Market Line September 29, 2008 Wheat futures closed lower Friday. Lack of congressional agreement on a financial bailout package by the end of trading caused longs to get out of ag commodities. There was also a lack of commercial support. There was talk that credit issues for U.S. shippers could add to the current competitive disadvantage of U.S. wheat. Russian and Black Sea wheat is seen as the most competitively priced. EU wheat prices have hit a 15-month low. Traders also see excellent planting weather in the U.S. Plains for winter wheat.
On Friday Chicago December wheat was down 20 ¼ cents at 7-16. December corn down 15 ¼ at 5-43. Portland soft white wheat steady at mostly 6-65. Some premiums for maximum 10.5 percent protein. Club wheat 6-75. HRW 11.5 % protein down 19 cents at 7-96. DNS 14% protein 16-21 cents lower at 9-15. No Portland barley bids.
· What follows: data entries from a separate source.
(* ===== verification/Bio.v ===== *)
(** * The disk and the buffer cache

    [memide.c] (the disk kept in memory) and [bio.c].  The cache is an array of
    [NBUF] buffers threaded on a doubly linked list through [prev]/[next]; here
    the links are two arrays of indices in which [HEAD] stands for
    [bcache.head].  A buffer's sleep lock is the flag [b_locked]: a process that
    finds it taken goes to sleep.  [hist] records, newest first, the disk before
    each write to it: the states in which a crash can leave the disk. *)
From S2P Require Import Prelude.
Local Open Scope Z_scope.

Definition BSIZE : nat := 512.
Definition FSSIZE : Z := 1102.
Definition NBUF : nat := 30.
Definition HEAD : nat := NBUF.
Definition ROOTDEV : Z := 1.

Definition B_VALID : Z := 2.
Definition B_DIRTY : Z := 4.

Notation block := (list Z).

Record buf := mkBuf {
  b_flags : Z; b_dev : Z; b_blockno : Z; b_locked : bool; b_refcnt : Z; b_data : block
}.

Definition set_flags (f : Z) (b : buf) : buf :=
  mkBuf f (b_dev b) (b_blockno b) (b_locked b) (b_refcnt b) (b_data b).
Definition set_locked (l : bool) (b : buf) : buf :=
  mkBuf (b_flags b) (b_dev b) (b_blockno b) l (b_refcnt b) (b_data b).
Definition set_refcnt (r : Z) (b : buf) : buf :=
  mkBuf (b_flags b) (b_dev b) (b_blockno b) (b_locked b) r (b_data b).
Definition set_data (d : block) (b : buf) : buf :=
  mkBuf (b_flags b) (b_dev b) (b_blockno b) (b_locked b) (b_refcnt b) d.

Definition flag (m : Z) (b : buf) : bool := negb (Z.land (b_flags b) m =? 0).

Record bio := mkBio {
  bufs : list buf;
  nxt : list nat;
  prv : list nat;
  disk : list block;
  hist : list (list block)
}.

Definition set_bufs x s := mkBio x (nxt s) (prv s) (disk s) (hist s).
Definition set_nxt x s := mkBio (bufs s) x (prv s) (disk s) (hist s).
Definition set_prv x s := mkBio (bufs s) (nxt s) x (disk s) (hist s).
(** A disk write. *)
Definition set_disk x s := mkBio (bufs s) (nxt s) (prv s) x (disk s :: hist s).

Section Ops.
Notation B := (M bio).

Definition bufat (b : nat) : B buf := fun s =>
  match bufs s !! b with Some x => Ret x s | None => Panic "not a buffer" end.
Definition bufupd (b : nat) (f : buf -> buf) : B unit :=
  modify (fun s => set_bufs (alter f b (bufs s)) s).

(** ** [memide.c] *)

Definition iderw (b : nat) : B unit :=
  x ← bufat b;
  if negb (b_locked x) then panic "iderw: buf not locked"
  else if Z.land (b_flags x) (Z.lor B_VALID B_DIRTY) =? B_VALID then panic "iderw: nothing to do"
  else if negb (b_dev x =? 1) then panic "iderw: request not for disk 1"
  else
    d ← gets disk;
    if Z.of_nat (length d) <=? b_blockno x then panic "iderw: block out of range"
    else
      let n := Z.to_nat (b_blockno x) in
      (if flag B_DIRTY x then
         bufupd b (fun y => set_flags (Z.land (b_flags y) (Z.lnot B_DIRTY)) y);;
         modify (set_disk (<[n := b_data x]> d))
       else
         bufupd b (set_data (default ([] : block) (d !! n))));;
      bufupd b (fun y => set_flags (Z.lor (b_flags y) B_VALID) y).

(** ** [bio.c] *)

Definition zero_buf : buf := mkBuf 0 0 0 false 0 (replicate BSIZE 0).

(** One step of the loop of [binit]: put buffer [b] at the front. *)
Definition push_front (b : nat) (s : bio) : bio :=
  let h := default HEAD (nxt s !! HEAD) in
  let s := set_nxt (<[b := h]> (nxt s)) s in
  let s := set_prv (<[b := HEAD]> (prv s)) s in
  let s := set_prv (<[h := b]> (prv s)) s in
  set_nxt (<[HEAD := b]> (nxt s)) s.

Definition binit (d : list block) : bio :=
  foldl (fun s b => push_front b s)
    (mkBio (replicate NBUF zero_buf) (replicate (S NBUF) HEAD) (replicate (S NBUF) HEAD) d [])
    (seq 0 NBUF).

(** [acquiresleep(&b->lock)] *)
Definition acquiresleep (b : nat) : B unit :=
  x ← bufat b;
  if b_locked x then suspend else bufupd b (set_locked true).

Definition releasesleep (b : nat) : B unit := bufupd b (set_locked false).

(** [for(b = from; b != &bcache.head; b = link[b]) if(P b) ...] *)
Fixpoint scan (link : list nat) (bs : list buf) (P : buf -> bool) (fuel b : nat) : option nat :=
  match fuel with
  | O => None
  | S fuel' =>
      if (b =? HEAD)%nat then None
      else match bs !! b with
           | Some x => if P x then Some b else scan link bs P fuel' (default HEAD (link !! b))
           | None => None
           end
  end.

Definition is_block (dev blockno : Z) (x : buf) : bool := (b_dev x =? dev) && (b_blockno x =? blockno).
Definition recyclable (x : buf) : bool := (b_refcnt x =? 0) && negb (flag B_DIRTY x).

Definition bget (dev blockno : Z) : B nat :=
  s ← get;
  match scan (nxt s) (bufs s) (is_block dev blockno) (S NBUF) (default HEAD (nxt s !! HEAD)) with
  | Some b => bufupd b (fun x => set_refcnt (b_refcnt x + 1) x);; acquiresleep b;; mret b
  | None =>
      match scan (prv s) (bufs s) recyclable (S NBUF) (default HEAD (prv s !! HEAD)) with
      | Some b =>
          bufupd b (fun x => mkBuf 0 dev blockno (b_locked x) 1 (b_data x));;
          acquiresleep b;; mret b
      | None => panic "bget: no buffers"
      end
  end.

Definition bread (dev blockno : Z) : B nat :=
  b ← bget dev blockno;
  x ← bufat b;
  when (negb (flag B_VALID x)) (iderw b);;
  mret b.

Definition bwrite (b : nat) : B unit :=
  x ← bufat b;
  if negb (b_locked x) then panic "bwrite"
  else
    bufupd b (fun y => set_flags (Z.lor (b_flags y) B_DIRTY) y);;
    iderw b.

(** The unlinking of [b] in [brelse]; then it goes to the front. *)
Definition unlink (b : nat) (s : bio) : bio :=
  let n := default HEAD (nxt s !! b) in
  let p := default HEAD (prv s !! b) in
  let s := set_prv (<[n := p]> (prv s)) s in
  set_nxt (<[p := n]> (nxt s)) s.

Definition brelse (b : nat) : B unit :=
  x ← bufat b;
  if negb (b_locked x) then panic "brelse"
  else
    releasesleep b;;
    bufupd b (fun y => set_refcnt (b_refcnt y - 1) y);;
    y ← bufat b;
    when (b_refcnt y =? 0) (modify (fun s => push_front b (unlink b s))).
End Ops.

(** ** The linked list *)

Fixpoint linked (n p : list nat) (a : nat) (r : list nat) : Prop :=
  match r with
  | [] => True
  | b :: r' => n !! a = Some b /\ p !! b = Some a /\ linked n p b r'
  end.

(** The list through [next] and [prev] is [l], from the most to the least
    recently used buffer. *)
Definition dll (n p : list nat) (l : list nat) : Prop :=
  length n = S NBUF /\ length p = S NBUF /\ NoDup l /\ (forall b, b ∈ l -> (b < NBUF)%nat) /\
  linked n p HEAD (l ++ [HEAD]).

Lemma linked_app n p a r1 b r2 :
  linked n p a (r1 ++ b :: r2) <-> linked n p a (r1 ++ [b]) /\ linked n p b r2.
Proof.
  revert a. induction r1 as [|c r1 IH]; intros a; simpl; [tauto|]. rewrite IH. tauto.
Qed.

(** The nodes whose [next] the segment reads. *)
Fixpoint srcs (a : nat) (r : list nat) : list nat :=
  match r with [] => [] | b :: r' => a :: srcs b r' end.

Lemma srcs_snoc a r b : srcs a (r ++ [b]) = a :: r.
Proof. revert a. induction r as [|c r IH]; intros a; simpl; [done|]. by rewrite IH. Qed.

(** Links outside the segment may change. *)
Lemma linked_frame n p n' p' a r :
  (forall x, x ∈ srcs a r -> n' !! x = n !! x) -> (forall x, x ∈ r -> p' !! x = p !! x) ->
  linked n p a r -> linked n' p' a r.
Proof.
  revert a. induction r as [|b r IH]; intros a Hn Hp; simpl; [done|]. intros (H1 & H2 & H3).
  rewrite Hn, Hp by left. split; [done|]. split; [done|].
  apply IH; [intros x Hx; apply Hn; by right|intros x Hx; apply Hp; by right|done].
Qed.

Lemma dll_bound n p l b : dll n p l -> b ∈ HEAD :: l -> (b < S NBUF)%nat.
Proof. intros (_ & _ & _ & Hb & _) [->|Hin]%elem_of_cons; [unfold HEAD; lia|]. apply Hb in Hin. lia. Qed.

(** The first node of the list is [next] of the head, the last one [prev]. *)
Lemma dll_first n p l : dll n p l -> n !! HEAD = Some (default HEAD (head l)).
Proof. intros (_ & _ & _ & _ & H). destruct l; simpl in *; tauto. Qed.

Lemma push_front_dll s b l :
  dll (nxt s) (prv s) l -> b ∉ l -> (b < NBUF)%nat ->
  dll (nxt (push_front b s)) (prv (push_front b s)) (b :: l).
Proof.
  intros Hd Hb Hlt. pose proof (dll_first _ _ _ Hd) as Hf. pose proof Hd as (Hln & Hlp & Hnd & Hbd & Hl).
  unfold push_front. rewrite Hf. simpl. set (f := default HEAD (head l)).
  assert (Hfin : f ∈ HEAD :: l) by (subst f; destruct l; [left|right; left]).
  assert (Hfb : (f < S NBUF)%nat) by (by eapply dll_bound).
  assert (HbH : b <> HEAD) by (unfold HEAD; lia). assert (HfbN : f <> b) by set_solver.
  split; [by rewrite !length_insert|]. split; [by rewrite !length_insert|].
  split; [by constructor|]. split; [intros x [->|Hx]%elem_of_cons; [done|by apply Hbd]|].
  simpl. split; [by rewrite list_lookup_insert_eq by (rewrite length_insert; unfold HEAD; lia)|].
  split; [rewrite list_lookup_insert_ne, list_lookup_insert_eq; [done|lia|done]|].
  assert (Hseg : exists r, l ++ [HEAD] = f :: r) by (subst f; destruct l; simpl; eauto).
  destruct Hseg as [r Hr]. rewrite Hr in *. simpl in *.
  assert (Hnr : b ∉ r /\ f ∉ r).
  { assert (NoDup (f :: r)) as [Hfr _]%NoDup_cons.
    { rewrite <- Hr. apply NoDup_app. split; [done|]. split; [|apply NoDup_singleton].
      intros x Hx ->%list_elem_of_singleton. apply Hbd in Hx. unfold HEAD in Hx. lia. }
    split; [|done]. intros Hin. assert (b ∈ l ++ [HEAD]) by (rewrite Hr; by right). set_solver. }
  split; [|split].
  - rewrite list_lookup_insert_ne, list_lookup_insert_eq by (done || lia). done.
  - rewrite list_lookup_insert_eq by (rewrite length_insert; lia). done.
  - eapply linked_frame; [| |apply Hl].
    + intros x Hx. assert (x ∈ l) as Hxl.
      { assert (Hs : HEAD :: srcs f r = HEAD :: l).
        { change (HEAD :: srcs f r) with (srcs HEAD (f :: r)). by rewrite <- Hr, srcs_snoc. }
        assert (srcs f r = l) as E by congruence. by rewrite E in Hx. }
      rewrite !list_lookup_insert_ne; [done| |]; [set_solver|]. intros <-. apply Hbd in Hxl. unfold HEAD in Hxl. lia.
    + intros x Hx. rewrite !list_lookup_insert_ne; [done| |]; intros ->; tauto.
Qed.

(** Closing the gap left by [b] between its predecessor and [y]. *)
Lemma linked_close n p a l1 b y :
  linked n p a (l1 ++ [b]) -> NoDup (a :: l1) -> y ∉ l1 ->
  (forall z, z ∈ a :: l1 -> (z < length n)%nat) -> (y < length p)%nat ->
  exists x, p !! b = Some x /\ x ∈ a :: l1 /\ linked (<[x := y]> n) (<[y := x]> p) a (l1 ++ [y]).
Proof.
  revert a. induction l1 as [|c l1 IH]; intros a; simpl.
  - intros (_ & Hp & _) _ _ Hn Hy. exists a. split; [done|]. split; [left|].
    rewrite !list_lookup_insert_eq; [done|done|]. apply Hn. left.
  - intros (Hna & Hpc & Hl) [Ha Hnd]%NoDup_cons [Hyc Hy]%not_elem_of_cons Hn Hyb.
    destruct (IH c Hl Hnd Hy) as (x & Hx & Hin & Hlk); [|done|].
    { intros z Hz. apply Hn. by right. }
    exists x. split; [done|]. split; [by right|].
    rewrite list_lookup_insert_ne by (intros ->; done). rewrite list_lookup_insert_ne by done. done.
Qed.

Lemma unlink_dll s l1 b l2 :
  dll (nxt s) (prv s) (l1 ++ b :: l2) -> dll (nxt (unlink b s)) (prv (unlink b s)) (l1 ++ l2).
Proof.
  intros (Hln & Hlp & Hnd & Hbd & Hl). rewrite <- app_assoc in Hl. simpl in Hl.
  assert (Hseg : exists y r, l2 ++ [HEAD] = y :: r) by (destruct l2; simpl; eauto).
  destruct Hseg as (y & r & Hr). rewrite Hr in Hl.
  apply linked_app in Hl as [Hl1 Hl2]. simpl in Hl2. destruct Hl2 as (Hny & Hpy & Hl3).
  assert (Hout : forall z, z ∈ l1 ++ b :: l2 -> z <> HEAD).
  { intros z Hz%Hbd ->. unfold HEAD in Hz. lia. }
  pose proof Hnd as (Hnd1 & Hdis & [Hb2 Hnd2]%NoDup_cons)%NoDup_app.
  assert (Hyin : y ∈ l2 ++ [HEAD]) by (rewrite Hr; left).
  assert (Hyr : NoDup (y :: r)).
  { rewrite <- Hr. apply NoDup_app. split; [done|]. split; [|apply NoDup_singleton].
    intros z Hz ->%list_elem_of_singleton. by apply (Hout HEAD); [set_solver|]. }
  destruct (linked_close (nxt s) (prv s) HEAD l1 b y Hl1) as (x & Hpb & Hx & Hlk).
  { constructor; [|done]. intros Hin. by apply (Hout HEAD); [set_solver|]. }
  { intros Hy. apply elem_of_app in Hyin as [Hy2|Hy2%list_elem_of_singleton].
    - apply (Hdis y Hy). by right.
    - subst y. by apply (Hout HEAD); [set_solver|]. }
  { rewrite Hln. intros z [->|Hz]%elem_of_cons; [unfold HEAD; lia|].
    assert (z < NBUF)%nat; [|lia]. apply Hbd. set_solver. }
  { rewrite Hlp. apply elem_of_app in Hyin as [Hy2| ->%list_elem_of_singleton]; [|unfold HEAD; lia].
    assert (y < NBUF)%nat; [|lia]. apply Hbd. set_solver. }
  unfold unlink. rewrite Hny, Hpb. simpl.
  split; [by rewrite length_insert|]. split; [by rewrite length_insert|].
  split; [apply NoDup_app; split; [done|]; split; [|done]; intros z Hz Hz2; apply (Hdis z Hz); by right|].
  split; [intros z Hz; apply Hbd; set_solver|].
  rewrite <- app_assoc, Hr. apply linked_app. split; [done|].
  assert (Hsr : srcs y r = l2).
  { destruct l2 as [|c l2]; simpl in Hr; injection Hr as <- <-; [done|]. by rewrite srcs_snoc. }
  eapply linked_frame; [| |exact Hl3].
  - intros z Hz. rewrite list_lookup_insert_ne; [done|]. intros ->.
    rewrite Hsr in Hz.
    apply elem_of_cons in Hx as [->|Hx]; [by apply (Hout HEAD); [set_solver|]|]. apply (Hdis z Hx). by right.
  - intros z Hz. rewrite list_lookup_insert_ne; [done|]. intros ->. apply NoDup_cons in Hyr. tauto.
Qed.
Cattle futures closed mostly lower Friday. Slipping wholesale beef demand was cited as well as general economic uncertainty. Dec live cattle up 17 cents at 102-80. Nov feeders down 80 at 105-57. Nov Class III milk up eight cents at 16-60. USDA reported Friday that the U.S. hog inventory September 1st was up two percent from a year ago.
I'm Bob Hoff and that's Market Line on the Northwest Ag Information Network.